Human immunodeficiency virus (HIV) is a member of a subgroup of retroviruses that lead to HIV infection and ultimately result in acquired immunodeficiency syndrome (AIDS), one of the most fatal viral diseases in human history. There are two types of HIV: HIV type 1 (HIV-1) and HIV type 2 (HIV-2). HIV-1, which was discovered first, is much more contagious and virulent than HIV-2. In addition, HIV-1 is the cause of the majority of HIV infections all over the world. HIV-2 is less severe due to its relatively low infectivity. HIV viruses infect pivotal cells of the human immune system to lead to the failure of patient’s immune system. Dormancy of HIV viruses is comparatively long and the average survival time after HIV infection is 10 years without treatment. So far, millions of people around the world are suffering from HIV infection while there is no good way to treat it completely. Therefore, it is extremely important to study the process of HIV assembly to better understand the mechanism of HIV infection.
HIV assembly is an extremely complicated multi-step process. It takes place at the plasma membrane and involves the polyprotein Gag, genomic viral RNAs and lipids phospha-tidylinositol-(4,5)-bisphosphate (PI(4,5)P2). During the early stage of HIV assembly, Gag is all that is required to assemble into a spherical, membrane-enveloped immature virion with a diameter ranging from 100-150nm. The Gag has an approximate mass of 55kDa and consists of six structural domains. From N-terminus to C-terminus, they are matrix (MA), capsid (CA), spacer peptides 1 (SP1), nucleocapsid (NC), spacer peptides 2 (SP2), and p6, respectively. The three major functional domains are MA, CA and NC. MA domain prefers to interact with PI(4,5)P2 on the lipid plasma membrane during HIV assembly. CA-CA interactions form hexagonal lattices with an approximate spacing of 8nm in the immature virion. NC domain has a high affinity to bind with the RNA packaging signal (Ψ) located in the 5’-end of a dimeric viral RNA that subsequently forms the conical shape virus core.
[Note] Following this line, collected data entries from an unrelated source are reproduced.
(** An answer of the positions API: a position worth 12.50 USD, one
    worth nothing, one whose value reads "nan", and one worth 0.25 USD
    whose initial value and size are missing. *)
Definition example_float_holdings : ieee.pyobj :=
  ieee.PList
    [ ieee.PDict [("eventId", ieee.PStr "market-1"); ("title", ieee.PStr "Will it rain?");
                  ("outcome", ieee.PStr "Yes"); ("currentValue", ieee.PStr "12.5");
                  ("initialValue", ieee.PInt 10);
                  ("curPrice", ieee.PFloat (binary64.literal 0.625));
                  ("size", ieee.PInt 20)];
      ieee.PDict [("eventId", ieee.PStr "market-2"); ("currentValue", ieee.PInt 0)];
      ieee.PDict [("eventId", ieee.PStr "market-3");
                  ("currentValue", ieee.PFloat (binary64.literal 0.25));
                  ("initialValue", ieee.PNone); ("size", ieee.PInt 0)] ].

Definition example_float_positions : ieee.pyobj :=
  match example_float_holdings with
  | ieee.PList holdings =>
      ieee.PList (holdings ++ [ieee.PDict [("eventId", ieee.PStr "market-4");
                                           ("currentValue", ieee.PStr "nan")]])
  | other => other
  end.

(** * Theorems *)

(** ** Comparisons of numbers *)

Lemma Qltb_lt (x y : Q) : Qltb x y = true <-> x < y.
Proof. unfold Qltb, Qlt. apply Z.ltb_lt. Qed.

Lemma Qltb_ge (x y : Q) : Qltb x y = false <-> y <= x.
Proof. unfold Qltb, Qle. apply Z.ltb_ge. Qed.

Lemma Qle_bool_Qltb (x y : Q) : Qle_bool x y = negb (Qltb y x).
Proof. unfold Qle_bool, Qltb. apply Z.leb_antisym. Qed.

(** ** Floats *)

Section Floats.
Import binary64.











Lemma round64_not_nan negative q : is_nan (round64 negative q) = false.
Proof.
  unfold round64. destruct (Qeq_bool q 0); [done|].
  destruct (_ =? 0)%Z; [done|]. by destruct (Qle_bool _ _).
Qed.



(** Adding a finite number never gives NaN. *)
Lemma fadd_not_nan x y :
  is_nan x = false -> is_finite y = true -> is_nan (fadd x y) = false.
Proof.
  destruct x as [sx|a|sx|], y as [sy|b|sy|]; try done; intros _ _.
  apply round64_not_nan.
Qed.



(** The sum from the left of finite numbers is a number. *)
Lemma sum_left_not_nan (values : list float) :
  Forall (fun v => is_finite v = true) values ->
  is_nan (ieee.sum_left values) = false.
Proof.
  unfold ieee.sum_left. generalize (Zero false) (eq_refl : is_nan (Zero false) = false).
  induction values as [|v values IH]; intros start Hs Hv; [done|].
  apply Forall_cons in Hv as [Hv Hvs]. simpl. apply IH; [|done].
  by apply fadd_not_nan.
Qed.

(** The rounding at work: 0.1 is the float next to it; [0.7 / 0.1] is
    just below 7 and [3 * 0.2] just above 0.6, while [0.7 - 0.1] is 0.6;
    [0.1 + 0.2] prints with seventeen digits; and an [int] is rounded to
    53 bits. *)
Lemma rounding_examples :
  literal 0.1 = Finite (3602879701896397 # 36028797018963968)
  /\ fdiv (literal 0.7) (literal 0.1) = literal 6.999999999999999
  /\ fmul (literal 3) (literal 0.2) = literal 0.6000000000000001
  /\ fsub (literal 0.7) (literal 0.1) = literal 0.6
  /\ Decimal_of_str (fadd (literal 0.1) (literal 0.2)) = DFinite false 30000000000000004 (-17)
  /\ Decimal_of_str (literal 0.3) = DFinite false 3 (-1)
  /\ literal 9007199254740993 = literal 9007199254740992.
Proof. repeat split; vm_compute; reflexivity. Qed.

End Floats.

(** ** The risk gate on floats *)

Section FloatGate.
Import binary64 ieee ieee.RiskManager.
Variable sum : list float -> float.


(** NaN fails no comparison: on a researched market a NaN amount passes
    every rule of the code. *)
Lemma check_bet_approves_nan today (daily : gmap string float) market_id
    (bal : gmap string float) positions :
  check_bet sum today daily NaN market_id bal positions true = (true, "OK").
Proof.
  assert (Hadd : forall x, fadd x NaN = NaN) by (by intros []).
  assert (Hl : forall x, flt NaN x = false) by done.
  assert (Hr : forall x, flt x NaN = false) by (by intros []).
  unfold check_bet, fgt, fsub. cbn [negb fopp].
  by rewrite !Hadd, !Hl, !Hr.
Qed.

End FloatGate.


(** ** Rounding and decimals *)

Section Rounding.
Import binary64.





End Rounding.

Section Decimals.
Import binary64.











End Decimals.

(** ** The order builder on floats *)

Section FloatOrders.
Import binary64 ieee ieee.PolymarketTrader.






(** In floats the order can cost more than the amount it was built for:
    0.35 USD at a price of 0.01 buy 35 shares, and [0.01 * 35.0] is
    0.35000000000000003. *)
Lemma order_can_cost_more_than_amount :
  exists notional args,
    limit_order_args "token-up" PolymarketTrader.BUY (literal 0.01) (literal 0.35)
    = Ok (notional, args)
    /\ notional = literal 0.35
    /\ fgt (fmul (price args) (size args)) notional = true.
Proof. eexists _, _. split; [vm_compute; reflexivity|]. split; vm_compute; reflexivity. Qed.

(** The hypothesis on NaN is needed: a NaN amount is below no minimum,
    and the order is built with a NaN size. *)
Lemma limit_order_of_nan_amount :
  exists notional args,
    limit_order_args "token-up" PolymarketTrader.BUY (literal 0.50) NaN
    = Ok (notional, args)
    /\ size args = NaN.
Proof. eexists _, _. split; [vm_compute; reflexivity|reflexivity]. Qed.

End FloatOrders.


(** ** The risk gate *)

Section RiskGate.
Import RiskManager.

Lemma get0_available available total :
  get0 (balance_dict available total) "available_usdc" = available.
Proof. unfold get0, balance_dict. by rewrite lookup_insert_eq. Qed.

Lemma get0_total available total :
  get0 (balance_dict available total) "total_usdc" = total.
Proof.
  unfold get0, balance_dict. rewrite lookup_insert_ne by done.
  by rewrite lookup_singleton_eq.
Qed.




Lemma record_bet_get0 today amount (daily : gmap string Q) :
  get0 (record_bet today amount daily) today = get0 daily today + amount.
Proof. unfold record_bet, get0 at 1. by rewrite lookup_insert_eq. Qed.

Lemma ledger_after_snoc today daily amounts a :
  ledger_after today daily (amounts ++ [a])
  = record_bet today a (ledger_after today daily amounts).
Proof. unfold ledger_after. by rewrite foldl_app. Qed.

(** C9, as the code has it. Within a day, for every sequence of
    [record_bet] calls whose amounts are not negative, the ledger's value
    for today never decreases from one call to the next. *)
Theorem record_bet_monotone today (daily : gmap string Q) (amounts : list Q) :
  Forall (Qle 0) amounts ->
  forall n, get0 (ledger_after today daily (take n amounts)) today
            <= get0 (ledger_after today daily (take (S n) amounts)) today.
Proof.
  intros Hpos n.
  destruct (amounts !! n) as [a|] eqn:Hn.
  - rewrite (take_S_r _ _ _ Hn), ledger_after_snoc, record_bet_get0.
    assert (0 <= a).
    { rewrite Forall_forall in Hpos. apply Hpos. by eapply list_elem_of_lookup_2. }
    lra.
  - apply lookup_ge_None in Hn. rewrite !take_ge by lia. lra.
Qed.

Lemma record_bet_monotone_witness :
  Forall (Qle 0) [10; 0; 5] /\
  get0 (ledger_after "2026-01-01" ∅ (take 2 [10; 0; 5])) "2026-01-01"
  <= get0 (ledger_after "2026-01-01" ∅ (take 3 [10; 0; 5])) "2026-01-01".
Proof.
  assert (Hpos : Forall (Qle 0) [10; 0; 5]) by (repeat constructor; discriminate).
  split; [exact Hpos|].
  exact (record_bet_monotone "2026-01-01" ∅ [10; 0; 5] Hpos 2%nat).
Defined.

(** C9, as stated, fails: after an approved and recorded bet of 10 USD,
    [check_bet] approves a bet of -5 USD, and recording it lowers today's
    ledger from 10 to 5. *)
Lemma approved_bet_lowers_ledger :
  let today := "2026-01-01" in
  let after_first := record_bet today 10 ∅ in
  let after_second := record_bet today (-5) after_first in
  ~ ((check_bet today ∅ 10 "market-1" (balance_dict 100 100) [] true).1 = true ->
     (check_bet today after_first (-5) "market-1" (balance_dict 100 100) [] true).1 = true ->
     get0 after_first today <= get0 after_second today).
Proof.
  intros today after_first after_second H.
  specialize (H eq_refl eq_refl). vm_compute in H. by apply H.
Qed.

(** With 18 USD available of 100 in total, every bet above zero is
    rejected: the reserve rule leaves room for -2 at most. *)
Lemma reserve_rejects_every_positive_bet today (daily : gmap string Q) market_id
    positions amount :
  0 < amount ->
  (check_bet today daily amount market_id (balance_dict 18 100) positions true).1 = false.
Proof.
  intros Hpos. unfold check_bet. simpl negb. cbv iota.
  rewrite get0_available, get0_total.
  unfold config.MAX_SINGLE_BET, config.MIN_RESERVE_PCT.
  destruct (Qltb 15.0 amount); [done|].
  destruct (Qltb 18 amount); [done|].
  destruct (Qltb (18 - amount) (100 * 0.20)) eqn:Hres; [done|].
  apply Qltb_ge in Hres. lra.
Qed.
Lemma fold_over_indices (dates : list string) (len s : nat)
  (acc : list string) :
  (s + len <= List.length dates)%nat ->
  fold_left
    (fun set i =>
       match nth_error dates i with
       | Some d => set_add set d
       | None => set
       end) (seq s len) acc
  = fold_left set_add (firstn len (skipn s dates)) acc.
Proof.
  revert s acc. induction len as [|len IH]; intros s acc H; [reflexivity|].
  cbn [seq fold_left].
  destruct (nth_error dates s) as [d|] eqn:E.
  - rewrite (skipn_cons_nth _ _ _ E). cbn [firstn fold_left].
    apply IH. lia.
  - apply nth_error_None in E. lia.
Qed.

Lemma NoDup_slice {A} (l : list A) (s len : nat) :
  NoDup l -> NoDup (firstn len (skipn s l)).
Proof.
  intros N. rewrite <- (firstn_skipn s l) in N.
  apply NoDup_app_remove_l in N.
  rewrite <- (firstn_skipn len (skipn s l)) in N.
  now apply NoDup_app_remove_r in N.
Qed.

(** With distinct dates the set of days is the slice of the array. *)
Lemma streakDays_slice (dates : list string) (st : Scan) :
  NoDup dates ->
  (scan_maxStreakStart st <= scan_maxStreakEnd st < List.length dates)%nat ->
  streakDays dates st
  = firstn (S (scan_maxStreakEnd st) - scan_maxStreakStart st)
      (skipn (scan_maxStreakStart st) dates).
Proof.
  intros N B. unfold streakDays. rewrite fold_over_indices by lia.
  rewrite fold_set_add_fresh; [reflexivity|]. cbn [app].
  now apply NoDup_slice.
Qed.

Lemma nth_error_slice {A} (l : list A) (s len i : nat) :
  (i < len)%nat ->
  nth_error (firstn len (skipn s l)) i = nth_error l (s + i).
Proof.
  intros H. rewrite nth_error_firstn.
  destruct (Nat.ltb_spec i len); [|lia]. apply nth_error_skipn.
Qed.

Lemma Sorted_adjacent {A} (R : A -> A -> Prop) (l : list A) (i : nat)
  (a b : A) :
  Sorted R l -> nth_error l i = Some a -> nth_error l (S i) = Some b -> R a b.
Proof.
  intros S. revert i. induction S as [|x l S IH H]; intros i Ha Hb.
  - destruct i; discriminate.
  - destruct i as [|i].
    + cbn in Ha, Hb. injection Ha as ->. destruct l as [|y l]; [discriminate|].
      cbn in Hb. injection Hb as ->. now inversion H.
    + cbn in Ha, Hb. now apply (IH i).
Qed.

Section StreakDayFacts.
Variable tz : Z.
Variable hostDate : value -> option Z.

Lemma newDate_keyOfDay (n : Z) :
  1000 <= fst (fst (civil_from_days n)) <= 9999 ->
  newDate hostDate (VStr (keyOfDay n)) = Some (n * msPerDay).
Proof.
  intros Hy. cbn [newDate]. rewrite (parseIsoDateOnly_keyOfDay n Hy).
  unfold timeClip. apply year_range_days in Hy.
  destruct (Z.leb_spec (Z.abs (n * msPerDay)) 8640000000000000) as [|H];
    [reflexivity|].
  unfold msPerDay in H. lia.
Qed.

(** Between two date keys the test of the scan holds exactly when the second
    is the day after the first. *)
Lemma isNextDay_keys (dates : list string) (j : nat) (a b : Z) :
  nth_error dates (j - 1) = Some (keyOfDay a) ->
  nth_error dates j = Some (keyOfDay b) ->
  1000 <= fst (fst (civil_from_days a)) <= 9999 ->
  1000 <= fst (fst (civil_from_days b)) <= 9999 ->
  isNextDay hostDate dates j = true -> b = a + 1.
Proof.
  intros Ea Eb Ya Yb. unfold isNextDay, dateAt. rewrite Ea, Eb.
  rewrite (newDate_keyOfDay a Ya), (newDate_keyOfDay b Yb). cbn [diffDays].
  replace (b * msPerDay - a * msPerDay) with ((b - a) * msPerDay) by lia.
  rewrite round_div_days. intros H. apply Z.eqb_eq in H. lia.
Qed.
In this dissertation Atomic Force Microscopy (AFM) was utilized to study the morphology of Gag, ΨRNA, lipid PI(4,5)P2 as well as their different mixed complexes. They were imaged on either positively charged or negatively charged micas depending on the net charges carried by the respective materials. After achieving high quality AFM images in a liquid environment, programming scripts coded in MATLAB and Mathematica were used to analyze the data statistically. The sizes of the corresponding structures and the statistical distributions of Gag among monomer, dimer and tetramer complexes before and after mixing with either ΨRNA or PI(4,5)P2, or both were found. Then the binding principle of HIV Gag with ΨRNA and PI(4,5)P2 was investigated.